Tuesday was going great until mid-afternoon. The temperature was climbing to the low 70s and a fifth consecutive record high for Rhode Island. The Patriots were celebrating their Monday night victory over the Jets and the snapping a four-game losing streak. Alex Cora was back as manager of the Red Sox and holding his first press conference at Fenway Park. And Joe Biden was working hard to assemble the team that will help him clean up the mess in Washington after he is inaugurated as the 46th President of the United States on Jan. 20, 2021.
Then the Boston Celtics announced that Tommy Heinsohn had died. Tommy Heinsohn, after Red Auerbach, Bob Cousy and Bill Russell the greatest Celtic of all time. Tommy Heinsohn, hero of the first Celtics championship in 1957. Tommy Heinsohn, winner of eight NBA championships in nine seasons as a player and two titles in seven years as a coach. Tommy Heinsohn, Mike Gorman’s partner on Celtics telecasts for close to 40 years. Tommy Heinsohn, Hall of Famer, dead at 86.
I grew up during the Celtics dynasty of the late ’50 and 60s, when they won 11 titles in 13 years. Those were the teams of Russell, Cousy, Bill Sharman, Frank Ramsey, Sam Jones, K.C. Jones, John Havlicek, Tom Sanders and Heinsohn. I was a young newspaper guy when Heinsohn coached the Celtics to the 1974 and 1976 championships with Havlicek, Dave Cowens, and JoJo White. And I saw Heinsohn frequently when I covered the Celtics for The Providence Journal from 1985 to 2001 and he was Gorman’s sidekick on Boston television.
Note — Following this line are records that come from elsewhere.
(* ===== verification/DnsExamples.v ===== *)
(** * DNS packets on concrete inputs

    A response with compressed names, the theorems applied to it, and the packets
    and names on which the code differs from what it means to do. *)
From Stdlib Require Import String.
From S2P Require Import Prelude Bytes Hash PjString SockAddr PjStringSpec SockAddrSpec Log Dns DnsSpec.

Definition fresh0 (n : Z) : list Z := replicate (Z.to_nat n) 170.

Lemma fresh0_length n : 0 <= n -> Z.of_nat (length (fresh0 n)) = n.
Proof. intros. unfold fresh0. rewrite length_replicate. lia. Qed.

Lemma octets_check l : forallb (fun b => (0 <=? b) && (b <? 256)) l = true -> octets l.
Proof.
  intros H. apply Forall_forall. intros b Hb. rewrite forallb_forall in H.
  specialize (H b (proj1 (list_elem_of_In l b) Hb)). simpl in H. lia.
Qed.

(** A response to a query for the addresses of [www.pj.org]: an alias, whose name
    is a pointer to the question and whose target ends with a pointer, and the
    address of the target. *)
Definition response : list Z :=
  [18; 52; 129; 128; 0; 1; 0; 2; 0; 0; 0; 0] ++
  [3; 119; 119; 119; 2; 112; 106; 3; 111; 114; 103; 0; 0; 1; 0; 1] ++
  [192; 12; 0; 5; 0; 1; 0; 0; 0; 60; 0; 4; 1; 97; 192; 16] ++
  [192; 40; 0; 1; 0; 1; 0; 0; 0; 60; 0; 4; 10; 0; 0; 1].

Lemma parse_packet_exact_witness : exists r, pj_dns_parse_packet fresh0 response = ret r /\ packet_at response r /\
  map (fun a => str_val (rr_name a)) (pkt_ans r) = [text "www.pj.org"%string; text "a.pj.org"%string].
Proof.
  pose proof (parse_packet_exact fresh0 response fresh0_length ltac:(apply octets_check; reflexivity)) as H.
  destruct (pj_dns_parse_packet fresh0 response) as [[st|r]|] eqn:E; [|exists r; split; [done|]; split; [exact H|]|].
  - vm_compute in E. discriminate.
  - vm_compute in E. apply (inj Some), (inj inr) in E. subst r. vm_compute. reflexivity.
  - vm_compute in E. discriminate.
Defined.

(** A name that points to itself is refused. *)
Example pointer_loop :
  pj_dns_parse_packet fresh0 ([0; 1; 1; 0; 0; 1; 0; 0; 0; 0; 0; 0] ++ [192; 12; 0; 1; 0; 1]) = fail PJLIB_UTIL_EDNSINNAMEPTR.
Proof. vm_compute. reflexivity. Qed.

Definition pj_org : list (list Z) := [text "pj"%string; text "org"%string].

Lemma label_check l : match l with [] => false | _ => true end && forallb (fun c => negb (c =? 46) && (0 <=? c) && (c <? 256)) l
  && (length l <? 192)%nat = true -> label_ok l.
Proof.
  intros H. apply andb_true_iff in H as [[H1 H2]%andb_true_iff H3%Nat.ltb_lt]. rewrite forallb_forall in H2.
  assert (Hc : forall c, c ∈ l -> c <> 46 /\ 0 <= c < 256).
  { intros c Hc. specialize (H2 c (proj1 (list_elem_of_In l c) Hc)). simpl in H2. lia. }
  split_and!; [by destruct l|intros Hi; by destruct (Hc 46 Hi)|done|]. apply Forall_forall. intros c Hi. by apply Hc.
Qed.

Lemma pj_org_ok : Forall label_ok pj_org.
Proof. constructor; [|constructor; [|constructor]]; apply label_check; reflexivity. Qed.

Lemma query_roundtrip_witness : exists packet' n q,
  pj_dns_make_query (replicate 40 0) 40 4660 PJ_DNS_TYPE_SRV (text "pj.org"%string) = Some (PJ_SUCCESS, packet', n) /\
  pj_dns_parse_packet fresh0 (take (Z.to_nat n) packet') = ret (mk_dns_packet (mk_dns_hdr 4660 256 1 0 0 0) [q] [] [] []) /\
  str_val (q_name q) = text "pj.org"%string.
Proof.
  destruct (query_roundtrip fresh0 (replicate 40 0) 40 4660 PJ_DNS_TYPE_SRV pj_org fresh0_length pj_org_ok)
    as (packet' & n & q & E1 & _ & E2 & E3 & _); [lia|done|simpl; lia|].
  exists packet', n, q. split; [exact E1|]. split; [exact E2|exact E3].
Defined.

Lemma make_query_overflows_witness :
  pj_dns_make_query (replicate 22 0) 22 4660 PJ_DNS_TYPE_A (text "pj.org"%string) = None.
Proof.
  apply (make_query_overflows (replicate 22 0) 4660 PJ_DNS_TYPE_A (text "pj"%string) [text "org"%string]);
    [exact pj_org_ok|lia|done|reflexivity].
Defined.

(** Two records for the same name in different letters. *)
Definition srv_packet : pj_dns_parsed_packet :=
  mk_dns_packet (mk_dns_hdr 1 0x8180 1 1 0 1)
    [mk_dns_query (plain (text "_sip.pj.org"%string)) PJ_DNS_TYPE_SRV 1]
    [mk_dns_rr (plain (text "_SIP.pj.org"%string)) PJ_DNS_TYPE_SRV 1 60 14 None (Rd_srv 1 2 5060 (plain (text "a.pj.org"%string)))]
    []
    [mk_dns_rr (plain (text "a.pj.org"%string)) PJ_DNS_TYPE_A 1 60 4 None (Rd_a [10; 0; 0; 1])].

Lemma srv_packet_wf : packet_wf srv_packet.
Proof. split; try reflexivity; repeat constructor; simpl; try lia; done. Qed.

Lemma packet_dup_same_witness : exists p', pj_dns_packet_dup fresh0 srv_packet PJ_DNS_NO_QD = Some p' /\
  pkt_q p' = [] /\ Forall2 same_rr (pkt_ans srv_packet) (pkt_ans p').
Proof.
  destruct (packet_dup_same fresh0 srv_packet PJ_DNS_NO_QD fresh0_length) as [_ H].
  destruct (H srv_packet_wf) as (p' & E & H1 & H2 & _).
  exists p'. split; [exact E|]. split; [|exact H2]. inversion H1. reflexivity.
Defined.

(** ** Where the code differs *)

(** A label of 200 characters is written, and read as a compression pointer. *)
Theorem long_label_is_pointer : exists packet n,
  pj_dns_make_query (replicate 300 0) 300 1 PJ_DNS_TYPE_A (replicate 200 97) = Some (PJ_SUCCESS, packet, n) /\
  pj_dns_parse_packet fresh0 (take (Z.to_nat n) packet) = fail PJLIB_UTIL_EDNSINNAMEPTR.
Proof. eexists _, _. split; vm_compute; reflexivity. Qed.

(** An empty label ends the name early. *)
Theorem empty_label_truncates : exists packet n r,
  pj_dns_make_query (replicate 40 0) 40 1 PJ_DNS_TYPE_A (text "a..b"%string) = Some (PJ_SUCCESS, packet, n) /\
  pj_dns_parse_packet fresh0 (take (Z.to_nat n) packet) = ret r /\ map (fun q => str_val (q_name q)) (pkt_q r) = [text "a"%string].
Proof. eexists _, _, _. split; [vm_compute; reflexivity|]. split; vm_compute; reflexivity. Qed.

(** An address record that says it has eight bytes of data: the next record is
    looked for after four of them. *)
Theorem address_length_ignored :
  let hdr := [0; 1; 129; 128; 0; 0; 0; 2; 0; 0; 0; 0] in
  let rr1 := [0; 0; 1; 0; 1; 0; 0; 0; 60; 0; 8; 10; 0; 0; 1; 1; 120; 1; 121] in
  let rr2 := [0; 0; 1; 0; 1; 0; 0; 0; 60; 0; 4; 10; 0; 0; 2] in
  exists r, pj_dns_parse_packet fresh0 (hdr ++ rr1 ++ rr2) = ret r /\
  map (fun a => str_val (rr_name a)) (pkt_ans r) = [[]; text "x.y"%string].
Proof. eexists. split; vm_compute; reflexivity. Qed.

(** Names that differ behind a null character are taken for the same when a
    packet is duplicated. *)
Theorem null_names_conflated : exists p',
  pj_dns_packet_dup fresh0 (mk_dns_packet (mk_dns_hdr 1 0 2 0 0 0)
    [mk_dns_query (plain [97; 0; 98]) 1 1; mk_dns_query (plain [97; 0; 99]) 1 1] [] [] []) 0 = Some p' /\
  map (fun q => str_val (q_name q)) (pkt_q p') = [[97; 0; 98]; [97; 0; 98]].
Proof. eexists. split; vm_compute; reflexivity. Qed.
I’ll always remember Heinsohn working the 1985 NBA Finals between the Celtics and Lakers for CBS. When the series shifted to Los Angeles I flew out there, as did writers from the Boston papers and smaller dailies from Quincy, Brockton, Worcester, Lowell, and Hartford. After an off-day practice, we gathered in the hall outside one of the locker rooms — I can’t recall if it was the Celtics or the Lakers — waiting for our chance to interview players and coaches. Standing with us was Tom Heinsohn, just another TV guy with a cameraman. When it was time for questions, he waited for an opening and then asked his question or two. There was no condescension. No air of superiority. On this day Tom Heinsohn was one of us, newspaper, radio and TV guys and gals just trying to find a good story to tell the folks back home.
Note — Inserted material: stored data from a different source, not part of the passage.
(** * Board columns, cards and invitations of the project routes

    A shallow embedding of [src/routes/projects.js] (the column/card
    normalizer, the column endpoints and the invitation endpoint) together
    with the properties of the board that the routes maintain.

    Modelling conventions.
    - A JavaScript object with optional properties is a record of [option]s:
      [None] is an absent property, [Some v] a present one.
    - Strings are sequences of ASCII code units; [""] is the only falsy one.
    - JSON numbers are rationals ([Q]); [Math.floor] is [Qfloor].
    - A [Date] is its time value in milliseconds ([Z]); the clock read by
      [new Date()] is the explicit argument [now].
    - A route handler is a function from what [Project.findOne] returned and
      the request to a reply: the HTTP status and the column list handed to
      [Project.findOneAndUpdate], if any.
    - [String.prototype.localeCompare] is the collation of the platform the
      routes run on, not code of the routes: it is a parameter of the model
      ([Js.Collation]), and the properties hold for every collation. *)

From Stdlib Require Import ZArith QArith Qround String Ascii Lia Lqa.
From stdpp Require Import base list strings gmap pretty lexico sorting.

Open Scope string_scope.
Open Scope list_scope.

(** ** JavaScript built-ins used by the routes *)

Module Js.

(** [o || d] for an optional string property. *)
Definition or_else (o : option string) (d : string) : string :=
  match o with
  | Some (String _ _ as s) => s
  | _ => d
  end.

(** [o || null]. *)
Definition or_null (o : option string) : option string :=
  match o with
  | Some (String _ _ as s) => Some s
  | _ => None
  end.

(** White space and line terminators removed by [String.prototype.trim]. *)
Definition is_space (c : ascii) : bool :=
  let n := N_of_ascii c in
  ((9 <=? n) && (n <=? 13) || (n =? 32))%N.

Fixpoint trimStart (s : string) : string :=
  match s with
  | String c s' => if is_space c then trimStart s' else s
  | EmptyString => EmptyString
  end.

Fixpoint trimEnd (s : string) : string :=
  match s with
  | String c s' =>
      match trimEnd s' with
      | EmptyString => if is_space c then EmptyString else String c EmptyString
      | r => String c r
      end
  | EmptyString => EmptyString
  end.

Definition trim (s : string) : string := trimEnd (trimStart s).

Definition is_upper (c : ascii) : bool :=
  let n := N_of_ascii c in ((65 <=? n) && (n <=? 90))%N.

Definition lower_char (c : ascii) : ascii :=
  if is_upper c then ascii_of_N (N_of_ascii c + 32) else c.

Fixpoint toLowerCase (s : string) : string :=
  match s with
  | String c s' => String (lower_char c) (toLowerCase s')
  | EmptyString => EmptyString
  end.

(** [String.prototype.localeCompare] with no locale argument compares by
    the collation of the platform's default locale.  Which strings it puts
    first, and which it ties, is the platform's matter; the language only
    requires it to be a consistent comparison: a string ties with itself,
    swapping the arguments reverses the result, and "not after" is
    transitive. *)
Class Collation := {
  localeCompare : string → string → comparison;
  localeCompare_refl : ∀ a, localeCompare a a = Eq;
  localeCompare_swap : ∀ a b, localeCompare b a = CompOpp (localeCompare a b);
  localeCompare_trans : ∀ a b c,
    localeCompare a b ≠ Gt → localeCompare b c ≠ Gt → localeCompare a c ≠ Gt
}.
Heisnohn was a big man — 6-foot-7 snd 220 pounds during his playing career — and with his booming, raspy voice backing his credentials, he could dominate a room. He walked with purpose, head always cocked to one side, the Leaning Tower of Causeway Street. As a player he was famous for drilling, not lofting, shots from outside. In the 1957 Game 7 double-overtime thriller against the St. Louis Hawks at the old Boston Garden, he scored 37 points. As a broadcaster, he was famous for favoring the Celtics. He was not as fervent a homer as the legendary Johnny Most, but there was a no doubt as to his allegiance. And his popularity. Boston fans loved him.
Tommy Heinsohn was also an accomplished painter, his work featured in several exhibitions over the years. He arrived in Boston in the fall of 1956, a crew-cut kid, after a record-setting career at Holy Cross. He never really left, his life linked with the Celtics for 64 years.